A mão é acometida em até 80% dos casos em grandes queimados, acarretando em perda da capacidade laboral e sequelas psicossociais graves. A presença de contraturas nas faces volares das falanges e nas regiões interfalangeanas podem ser tratadas com enxertos de pele ou retalhos, após liberação das cicatrizes. Isquemia e necrose digitais, dentre outras complicações, são desfechos possíveis neste procedimento, sobretudo em pacientes diabéticos, vasculopatas e aqueles com extensas fibroses profundas, com vascularização errática. O relato apresenta caso de amputação digital após cirurgia para correção de contraturas nas faces flexoras dos quirodáctilos de uma paciente pediátrica.

Palavras-chave: Queimaduras; Contratura; Amputação; Procedimentos cirúrgicos reconstruti- vos; Cirurgia plástica


INTRODUÇÃO

A mão é um instrumento primário de comunicação, estética, emoção e sexualidade. Ela é acometida em até 80% dos casos em grandes queimados, acarretando em perda da capacidade laboral e sequelas psicossociais graves1. Devido à alta suscetibilidade em absorver traumas, geralmente as queimaduras nas mãos levam à absorção de grades quantidades de energia, o que acarreta lesões graves, sobretudo nas queimaduras por chamas, sendo este o principal fator etiológico2. Mesmo após cuidados intensos na fase aguda, a formação de contraturas e cicatrizes hipertróficas se torna um grave empecilho para o desenvolvimento funcional e estético do membro afetado3. Existem vários fatores de risco para formação de cicatrizes hipertróficas, incluindo baixa idade, infecções, estiramento da pele e local anatômico. Quanto mais profunda a queimadura, maior o risco de contratura e cicatrizes hipertróficas4.
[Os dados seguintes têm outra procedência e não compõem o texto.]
(* ===== verification/ShellDemo.v ===== *)
(** * The shell and its commands, evaluated

    A device with the small file system of [XipFsDemo] runs scripts of the shell;
    the executions discharge the hypotheses of the theorems on the shell, and show
    the edges: a deletion after an over-long line, an upload that is abandoned. *)

From stdpp Require Import base gmap list.
From Stdlib Require Import ZArith Lia.
From S2P Require Import Prelude Flash XipFs XipFsSpec XipFsOps XipFsAdmin XipFsRemove XipFsDemo Shell ShellSpec XipFsShell Base64 XipFsLoad XipFsUpload XipFsCopy.

Local Open Scope Z_scope.

(** ** Lines *)

(** A shell with the given input and buffer, and nothing behind it. *)
Definition bare (inp buf : list Z) : shell unit := mkShell inp [] buf tt.

(** echo 'a b' c\ d *)
Definition sample_line : list Z :=
  [101; 99; 104; 111; 32; 39; 97; 32; 98; 39; 32; 99; 92; 32; 100].

Example sample_words :
  line_words sample_line = Some [[101; 99; 104; 111]; [97; 32; 98]; [99; 32; 100]].
Proof. reflexivity. Qed.

Lemma nonzerob_ok l : forallb (fun c => negb (c =? 0)) l = true -> nonzero l.
Proof.
  rewrite forallb_forall, Forall_forall. intros H c Hc%list_elem_of_In%H.
  apply negb_true_iff, Z.eqb_neq in Hc. done.
Qed.

Lemma parse_line_refines_witness :
  exists b, parse_line (bare [] (sample_line ++ [0; 7; 7])) =
    Ok (Some [[101; 99; 104; 111]; [97; 32; 98]; [99; 32; 100]], bare [] b).
Proof.
  destruct (parse_line_refines (bare [] (sample_line ++ [0; 7; 7])) sample_line [7; 7]) as (b & _ & H).
  - reflexivity.
  - apply nonzerob_ok. reflexivity.
  - exists b. exact H.
Defined.

Definition odd_words : list (list Z) := [[39; 92; 34]; []; [32; 9]].

Lemma quoted_words_arrive_witness :
  exists s', parse_line (bare [] (join (map quote odd_words) ++ [0])) = Ok (Some odd_words, s').
Proof.
  apply (quoted_words_arrive (bare [] (join (map quote odd_words) ++ [0])) odd_words []).
  - reflexivity.
  - discriminate.
  - do 3 (apply Forall_cons; split; [apply nonzerob_ok; reflexivity|]). apply Forall_nil_2.
Defined.

Lemma all_check (f : Z -> bool) l : forallb f l = true -> Forall (fun c => f c = true) l.
Proof. rewrite forallb_forall, Forall_forall. intros H c Hc%list_elem_of_In. by apply H. Qed.

(** A line of four characters into a buffer for three: too long.  A deletion that
    follows makes it a line of three characters; the loop keeps two of them, as one that
    was stored is dropped, and reports no excess. *)
Definition typed : list Z := [97; 98; 99; 100; LF; 120; LF].
Definition typed_deleted : list Z := [97; 98; 99; 100; DEL; LF].

Lemma readline_refines_witness :
  exists s', readline true 4 (bare typed [0; 0; 0; 0; 5]) = Ok (- ENOBUFS, s') /\
    sh_in s' = [120; LF] /\ drop 4 (sh_buf s') = [5] /\ take 4 (sh_buf s') = [97; 98; 99; 0].
Proof.
  pose proof (readline_refines true 4 (bare typed [0; 0; 0; 0; 5])
    ltac:(lia) ltac:(cbn; lia)) as H.
  vm_compute (read_spec (sh_in (bare typed [0; 0; 0; 0; 5])) []) in H.
  destruct H as (r & s' & H1 & H2 & _ & _ & H3 & _ & _ & H4). exists s'.
  destruct H4 as [Hr [?|H4]]; [reflexivity|discriminate|]. rewrite Hr in H1.
  split; [exact H1|]. split; [exact H2|]. split; [exact H3|exact H4].
Defined.

Example deletion_drops_stored :
  read_spec typed_deleted [] = (Line, [97; 98; 99], []) /\
  no_late_deletion 4 typed_deleted [] = false /\
  readline true 4 (bare typed_deleted [0; 0; 0; 0]) = Ok (2, mkShell [] [] [97; 98; 0; 0] tt).
Proof. repeat split; vm_compute; reflexivity. Qed.

(** ** An upload *)

Definition content : list Z := [127; 69; 76; 70; 1; 0; 255; 16].
Definition device0 : device := mkDevice one 0.
Definition upload_name : list Z := [112; 46; 98; 105; 110].
Definition script : list Z := default [] (put upload_name content).
Definition console0 : shell device := mkShell (default [] (host_run script)) [] (replicate 128 0) device0.

Lemma put_loads_file_witness :
  exists s', shell_run_once false false None xipfs_commands 128 console0 = Ok (tt, s') /\
    mounted (the_fs s') [0x28000; 0x29000] (Some 0x2a000) /\
    last (map (abs_file (mem (the_fs s'))) [0x28000; 0x29000]) =
    Some (mkAfile (strncpy0 32 upload_name) 8 TINYFS_STATUS_LOADED 1
            (content ++ replicate 4040 FLASHPAGE_ERASE_STATE)).
Proof.
  destruct (put_loads_file false false None xipfs_commands console0 [0x28000] 0x29000
              upload_name content script) as (s' & H1 & _ & _ & H2 & H3).
  - apply files_of_ok. exact one_files.
  - reflexivity.
  - intros p Hp. apply list_elem_of_singleton in Hp as ->. split; vm_compute; reflexivity.
  - discriminate.
  - apply all_check. reflexivity.
  - apply wordsb_ok. reflexivity.
  - unfold size_ok. vm_compute. split; [reflexivity|discriminate].
  - vm_compute. discriminate.
  - vm_compute. reflexivity.
  - reflexivity.
  - reflexivity.
  - reflexivity.
  - reflexivity.
  - reflexivity.
  - exists s'. split; [exact H1|]. split; [exact H2|].
    change [0x28000; 0x29000] with ([0x28000] ++ [0x29000]). rewrite H3.
    vm_compute. reflexivity.
Defined.

(** The tool counts the characters of a name, not the bytes it sends for them: with four accented
    letters in the name a line of a larger file has 131 bytes, of which the shell keeps 127. *)
Example accents_exceed_the_line :
  (bytes ← (script ← put (replicate 4 233) (replicate 99 65); host_run script);
   length <$> split_lines [] bytes !! 1%nat) = Some 131%nat.
Proof. vm_compute. reflexivity. Qed.

(** ** Copying and printing the uploaded file *)

Definition shell_after (s : shell device) : shell device :=
  match shell_run_once true true None xipfs_commands 128 s with Ok (_, s') => s' | Err _ => s end.
Definition console1 : shell device := shell_after console0.

Example console1_files : files_of (the_fs console1) = Some ([0x28000; 0x29000], Some 0x2a000).
Proof. vm_compute. reflexivity. Qed.

Definition word_cat : list Z := [99; 97; 116].
Definition word_cp : list Z := [99; 112].
Definition word_rm : list Z := [114; 109].

Lemma cat_prints_witness :
  cat_main [word_cat; upload_name] console1 =
    Ok (0, add_out console1 (contents (abs_file (mem (the_fs console1)) 0x29000) ++ NL)) /\
  contents (abs_file (mem (the_fs console1)) 0x29000) = content.
Proof.
  split.
  - apply (cat_prints console1 [0x28000; 0x29000] (Some 0x2a000) word_cat upload_name 0x29000).
    + apply files_of_ok. exact console1_files.
    + vm_compute. reflexivity.
    + vm_compute. discriminate.
  - vm_compute. reflexivity.
Defined.

Lemma cp_refines_witness :
  exists f', cp_main [word_cp; upload_name; name_c] console1 =
      Ok (0, set_sys (mkDevice f' (ld_offset (sh_sys console1))) console1) /\
    mounted f' [0x28000; 0x29000; 0x2a000] (Some 0x2b000).
Proof.
  destruct (cp_refines console1 [0x28000; 0x29000] 0x2a000 word_cp upload_name name_c 0x29000)
    as (f' & H1 & H2 & _).
  - apply files_of_ok. exact console1_files.
  - vm_compute. reflexivity.
  - vm_compute. reflexivity.
  - right. vm_compute. reflexivity.
  - vm_compute. reflexivity.
  - apply wordsb_ok. reflexivity.
  - vm_compute. discriminate.
  - vm_compute. discriminate.
  - exists f'. split; [exact H1|].
    replace (rest_after _ _ _) with (Some 0x2b000) in H2 by (vm_compute; reflexivity). exact H2.
Defined.

(** ** An abandoned upload *)

(** A file of eight bytes gets its first three and is removed; [offset] stays at
    three, so the next upload finds its three bytes already accounted for: the
    file is reported as loaded and holds none of them. *)
Definition abandoned : list Z :=
  script_text
    [ [word_mkbin; name_b; [56]; [48]]; [word_ldbin; name_b; b64encode [1; 2; 3]];
      [word_rm; name_b];
      [word_mkbin; name_c; [51]; [48]]; [word_ldbin; name_c; b64encode [7; 8; 9]] ].
Definition console2 : shell device :=
  shell_after (mkShell abandoned [] (replicate 128 0) device0).

Example abandoned_upload_loses_data :
  files_of (the_fs console2) = Some ([0x28000; 0x29000], Some 0x2a000) /\
  file_status (mem (the_fs console2)) 0x29000 = TINYFS_STATUS_LOADED /\
  contents (abs_file (mem (the_fs console2)) 0x29000) = replicate 3 FLASHPAGE_ERASE_STATE /\
  sh_out console2 = [].
Proof. vm_compute. repeat split; reflexivity. Qed.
Após a maturação cicatricial, a correção cirúrgica se mostra como uma das melhores ou única forma de solucionar sequelas funcionais. A presença de contraturas lineares, por exemplo, é melhor abordada por zetaplastias, contínuas ou compostas, com ângulos de 60º ou maiores5. A presença de contraturas nas faces volares das falanges e nas regiões interfalangeanas podem ser tratadas com enxertos de espessura total (preferencialmente) ou parcial, na eventualidade de não se exporem estruturas nobres, como vasos, nervos, ossos ou tendões1.

As cirurgias são feitas, via de regra, sob anestesia geral ou sedação, infiltração locorregional de anestésicos locais e torniquete pneumático para melhor visualização do campo cirúrgico. Isquemia e necrose digitais, dentre outras complicações, são desfechos possíveis neste procedimento, sobretudo em pacientes diabéticos, vasculopatas e aqueles com extensas fibroses profundas, com vascularização errática6.

OBJETIVO

Este trabalho objetiva relatar um caso de amputação digital após cirurgia para correção de contratura na face volar dos terceiro, quarto e quinto quirodáctilos direitos de uma paciente pediátrica, com as medidas tomadas para amenizar o grau de isquemia e nível de amputação subsequente, além de incitar reflexão sobre os possíveis riscos relacionados à cirurgia de membros múltiplas vezes abordados.

MÉTODO

As informações foram coletadas durante a condução da paciente nas consultas, cirurgias, por meio de revisão do prontuário, registros fotográficos e revisão da literatura nas bases PubMed, SciELO, Google Acadêmico e Medline.

RESULTADOS

Paciente feminina, 12 anos, moradora da zona rural de Guaxupé, admitida no ambulatório de cirurgia plástica do Hospital das Clínicas da Universidade Federal de Minas Gerais após encaminhamento de outro serviço terciário para avaliação de contratura nas faces flexoras do terceiro, quarto e quinto quirodáctilos direitos, resultantes de queimadura por chama aos três anos de idade. A paciente tinha ângulos de contratura metacarpo-falangeanas entre 30-60º em repouso (McCauley grau III). Havia passado por seis outras abordagens ao longo dos últimos cinco anos, sendo a última 18 meses antes da abordagem a ser relatada. A paciente não possuía comorbidades ou alergias. A paciente vivia com a avó materna, mas tinha a mãe como acompanhante nas consultas médicas e internações hospitalares.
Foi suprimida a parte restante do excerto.